On Wednesday 15 Dec 2004 4:48 pm, John Peacock wrote:
Hauke Fath wrote:
While this of course depends on your definition of "larger", some people seem to think otherwise:
Not having a Usenix login, I cannot comment on the full paper, but to
The full paper seems to be there under HTML (despite the 'before November 2005' comment - whoops).
The use of a single wordlist is appropriate for limited circumstances. Even in a corporate environment like I manage, there is a very wide definition of what constitutes spam, and a configuration such as described above wouldn't work here. It would work even less in an ISP environment, with widely varied userbase.
Oh I don't know - we could probably easily filter our clients spam with a single word list - real pharmacists don't obfusicate drug names very often. But it would obviously lose skill, and if tuned right let more spam through. But that wouldn't stop it being a very effective spam filter. But I think the spamassassin aproach of weighing several inputs statistically is better here anyway - over reliance of content will always lead to false positives.
I'm interested how much Spam Assassin maintenance was complained about. I use to do some with SA 2, but with SA3 with network tests switched on, it seems to just work pretty much. Although the damn thing has started autolearning as ham one type of spam (argh) in the last week.

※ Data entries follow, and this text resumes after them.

(** X14.  Nothing holds back a second submission: every click on a submit
    button, also while an earlier request is pending, hands one more
    request to [fetch], and nothing else ever does.  After any series of
    events the requests made are, in order, one per click on a submit
    button, each serialising the store as the updates before that click
    left it. *)
Theorem one_request_per_submit_click
  (JSON_stringify : string -> list QuestionResponse.t -> string)
  (data : TypeForm.t) (submitUrl VITE_PUBLIC_SEC : string)
  (evs : list FormEvents.FormEvent) :
  let sys := FormEvents.play JSON_stringify data submitUrl VITE_PUBLIC_SEC
               (FormEvents.mounted data) evs in
  requests (world sys)
    = FormEvents.submitted JSON_stringify data submitUrl VITE_PUBLIC_SEC evs
        (FormView.initialiseStore (TypeForm.questions data)) /\
  length (requests (world sys)) = length (filter FormEvents.isSubmit evs).
Proof.
  intros sys. unfold sys.
  destruct (form_play JSON_stringify data submitUrl VITE_PUBLIC_SEC evs
              (FormEvents.mounted data) (mounted_tidy data)) as (_ & _ & Hr).
  simpl in Hr. split; [exact Hr|]. rewrite Hr. apply submitted_length.
Qed.

(** Two clicks on the submit button in a row make two requests. *)
Example double_submit :
  map body (requests (world
    (FormEvents.play Sample.stringify Sample.openForm "submit" "key"
       (FormEvents.mounted Sample.openForm)
       [FormEvents.Update "q1" "x"; FormEvents.SubmitF;
        FormEvents.Update "q1" "y"; FormEvents.SubmitF])))
  = [Some "f:x"; Some "f:y"].
Proof. reflexivity. Qed.

(** ** The store follows the controls *)
Section FormSync.
Import Form.

Lemma updateAt_length {A : Type} (i : nat) (x : A) (l : list A) :
  length (updateAt i x l) = length l.
Proof.
  revert i. induction l as [|y l IH]; intros [|i]; simpl; auto.
Qed.

Lemma skipn_all_app {A : Type} (l extra : list A) :
  skipn (length l) (l ++ extra) = extra.
Proof. induction l as [|y l IH]; simpl; auto. Qed.

Lemma entries_ids (qs : list Question.t) (cs : list Control) (x : string) :
  In x (map QuestionResponse.questionId (map entryOf (combine qs cs))) ->
  In x (map Question.id qs).
Proof.
  revert cs. induction qs as [|q qs IH]; intros [|c cs]; simpl; try tauto.
  intros [H | H]; [now left | right; now apply (IH cs)].
Qed.

(** With pairwise different question ids, an update under the id of the
    question at place [i] rewrites the entry at place [i] and no other. *)
Lemma entries_update (qs : list Question.t) :
  NoDup (map Question.id qs) ->
  forall (cs : list Control) (i : nat) (q : Question.t) (c' : Control) (x : string),
    nth_error qs i = Some q -> (i < length cs)%nat -> content c' = x ->
    map (fun v => if String.eqb (QuestionResponse.questionId v) (Question.id q)
                  then QuestionResponse.mk (QuestionResponse.id v)
                         (QuestionResponse.questionId v) x
                  else v)
        (map entryOf (combine qs cs))
    = map entryOf (combine qs (updateAt i c' cs)).
Proof.
  induction qs as [|q0 qs IH]; intros Hnd cs i q c' x Hq Hi <-.
  - destruct i; discriminate Hq.
  - inversion Hnd as [|? ? Hnotin Hnd']; subst.
    destruct cs as [|c0 cs]; [simpl in Hi; lia|].
    destruct i as [|i]; simpl in Hq.
    + injection Hq as ->. simpl. rewrite String.eqb_refl. f_equal.
      apply updateStore_absent. intros H. apply Hnotin.
      now apply (entries_ids qs cs).
    + simpl. assert (Hne : String.eqb (Question.id q0) (Question.id q) = false).
      { apply String.eqb_neq. intros E. apply Hnotin. rewrite E.
        apply in_map. now apply nth_error_In with i. }
      rewrite Hne. f_equal. apply IH; auto. simpl in Hi. lia.
Qed.

Lemma entries_same_content (qs : list Question.t) (cs : list Control)
  (i : nat) (c c' : Control) :
  nth_error cs i = Some c -> content c' = content c ->
  map entryOf (combine qs (updateAt i c' cs)) = map entryOf (combine qs cs).
Proof.
  revert cs i. induction qs as [|q qs IH]; intros [|c0 cs] [|i] Hc He;
    simpl in *; try reflexivity; try discriminate Hc.
  - injection Hc as ->. unfold entryOf. simpl. now rewrite He.
  - f_equal. now apply IH.
Qed.

Lemma wired_updateAt (qs : list Question.t) (cs : list Control)
  (i : nat) (q : Question.t) (c' : Control) :
  Forall2 wired qs cs -> nth_error qs i = Some q -> wired q c' ->
  Forall2 wired qs (updateAt i c' cs).
Proof.
  intros H. revert i. induction H as [|q0 c0 qs cs Hw H IH]; intros [|i] Hq Hc';
    simpl in *; try discriminate Hq.
  - injection Hq as ->. now constructor.
  - constructor; [assumption | now apply IH].
Qed.

Lemma wired_nth (qs : list Question.t) (cs : list Control) (i : nat) (c : Control) :
  Forall2 wired qs cs -> nth_error cs i = Some c ->
  exists q, nth_error qs i = Some q /\ wired q c.
Proof.
  intros H. revert i. induction H as [|q0 c0 qs cs Hw H IH]; intros [|i] Hc;
    simpl in *; try discriminate Hc.
  - injection Hc as ->. now exists q0.
  - now apply IH.
Qed.

Lemma pushCalls_one (a v : string) (f : FormView.State) :
  pushCalls [(a, v)] f = FormView.updateStore a v f.
Proof. reflexivity. Qed.

Lemma short_calls (p : KMShortPromptView.Props) (text : string)
  (st : KMShortPromptView.State) :
  newCalls (KMShortPromptView.storeUpdates st)
           (KMShortPromptView.storeUpdates (KMShortPromptView.onValueChange p text st))
  = [(KMShortPromptView.id p, text)].
Proof. unfold newCalls. simpl. apply skipn_all_app. Qed.

Lemma long_calls (p : KMLongPromptView.Props) (text : string)
  (st : KMLongPromptView.State) :
  newCalls (KMLongPromptView.storeUpdates st)
           (KMLongPromptView.storeUpdates (KMLongPromptView.onValueChange p text st))
  = [(KMLongPromptView.id p, text)].
Proof. unfold newCalls. simpl. apply skipn_all_app. Qed.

However delegating this to users may create it's own form of maintenance :(
I wouldn't have thought that different database backends dbm versus Postgres would affect scalability (other than the NFS issue). As presumably if each user has a unique list we need to read the relevant words for each message from whichever database. I could see the NFS thing being a practical issue, but I dare say there are ways. Certainly we had a busy webserver with several GDBM writes happening on a web server for every hit, and my predecessors hadn't noticed it was opening the databases every time instead of holding them open between requests.